[PATCH 1/3] sched/topology: Allow archs to populate distance map
Peter Zijlstra
peterz at infradead.org
Fri May 21 04:56:31 AEST 2021
On Thu, May 20, 2021 at 09:14:25PM +0530, Srikar Dronamraju wrote:
> Currently scheduler populates the distance map by looking at distance
> of each node from all other nodes. This should work for most
> architectures and platforms.
>
> However there are some architectures like POWER that may not expose
> the distance of nodes that are not yet onlined because those resources
> are not yet allocated to the OS instance. Such architectures have
> other means to provide valid distance data for the current platform.
>
> For example distance info from numactl from a fully populated 8 node
> system at boot may look like this.
>
> node distances:
> node 0 1 2 3 4 5 6 7
> 0: 10 20 40 40 40 40 40 40
> 1: 20 10 40 40 40 40 40 40
> 2: 40 40 10 20 40 40 40 40
> 3: 40 40 20 10 40 40 40 40
> 4: 40 40 40 40 10 20 40 40
> 5: 40 40 40 40 20 10 40 40
> 6: 40 40 40 40 40 40 10 20
> 7: 40 40 40 40 40 40 20 10
>
> However the same system when only two nodes are online at boot, then the
> numa topology will look like
> node distances:
> node 0 1
> 0: 10 20
> 1: 20 10
>
> It may be implementation dependent on what node_distance(0,3) where
> node 0 is online and node 3 is offline. In POWER case, it returns
> LOCAL_DISTANCE(10). Here at boot the scheduler would assume that the max
> distance between nodes is 20. However that would not be true.
>
> When Nodes are onlined and CPUs from those nodes are hotplugged,
> the max node distance would be 40.
>
> To handle such scenarios, let scheduler allow architectures to populate
> the distance map.

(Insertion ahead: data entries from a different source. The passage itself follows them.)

(** C10.  The list of an instance grows from call to call.  After a
    first call on a fresh instance, which returns exactly the
    binary-operation nodes of its source, a second call on the same
    instance returns the nodes of the first source followed by those of
    the second; in general a call returns what the instance held before
    followed by the nodes of the new source, which is the nodes of the
    new source alone exactly when the instance held none, as a fresh one
    does. *)
Theorem extract_accumulates (source1 source2 : string) (tree1 tree2 : module_) :
  ast_parse source1 = Some tree1 →
  ast_parse source2 = Some tree2 →
  let first := extract source1 MathExtractor_init in
  let second := extract source2 (snd first) in
  fst first = Ok (tree1, binops tree1)
  ∧ fst second = Ok (tree2, binops tree1 ++ binops tree2)
  ∧ (∀ self, fst (extract source2 self) = Ok (tree2, nodes self ++ binops tree2))
  ∧ (∀ self, fst (extract source2 self) = Ok (tree2, binops tree2) ↔ nodes self = []).
Proof.
  intros Hparse1 Hparse2. cbv zeta.
  rewrite (extract_spec _ _ _ Hparse1). cbn [fst snd].
  split_and!; [done|..]; try intros self; rewrite (extract_spec _ _ _ Hparse2);
    try done.
  cbn [fst]. split.
  - intros [= H]. by apply (app_inv_tail (binops tree2) _ []).
  - by intros ->.
Qed.

(** ** The optimizer *)

Lemma optimize_node_pipeline (expand_polynomials : bool) (node : expr) :
  optimize_node expand_polynomials node =
    (s ← or_raise UnsupportedExpression (sympify (unparse_expr node));
     parse_value (sym_str (pipeline expand_polynomials s))).
Proof. unfold optimize_node, pipeline. by destruct expand_polynomials. Qed.


(** An exception in a subtree is an exception of the whole visit. *)
Lemma transformer_visit_expr_raises (expand_polynomials : bool) (e sub : expr) :
  sub ∈ subexprs e →
  raises (transformer_visit_expr expand_polynomials sub) →
  raises (transformer_visit_expr expand_polynomials e).
Proof.
  intros Hin Hsub. induction e as
    [id|c|l op r IHl IHr|op e IHe|op vs IHvs|l ops cs IHl IHcs|f args IHf IHargs
    |v a IHv|v sl IHv IHsl|es IHes|es IHes] using expr_nested_ind;
    apply elem_of_cons in Hin as [->|Hin]; try done;
    cbn [subexprs] in Hin; cbn [transformer_visit_expr];
    repeat match goal with
    | H : _ ∈ [] |- _ => by apply elem_of_nil in H
    | H : _ ∈ _ ++ _ |- _ => apply elem_of_app in H as [H|H]
    | H : _ ∈ flat_map _ _ |- _ => apply elem_of_flat_map in H
    | IH : Forall _ ?l, H : Exists _ ?l |- _ =>
        apply (Exists_Forall_impl _ _ l IH), mapM_result_raises in H; clear IH
    end;
    repeat first
      [ by (apply bind_raises_l; auto)
      | apply bind_raises_r; intros ? ].
Qed.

Architectures that like to populate the distance map
> can overload arch_populate_distance_map().
Why? Why can't your node_distance() DTRT? The arch interface is
nr_node_ids and node_distance(), I don't see why we need something new
and then replace one special use of it.
By virtue of you being able to actually implement this new hook, you
supposedly can actually do node_distance() right too.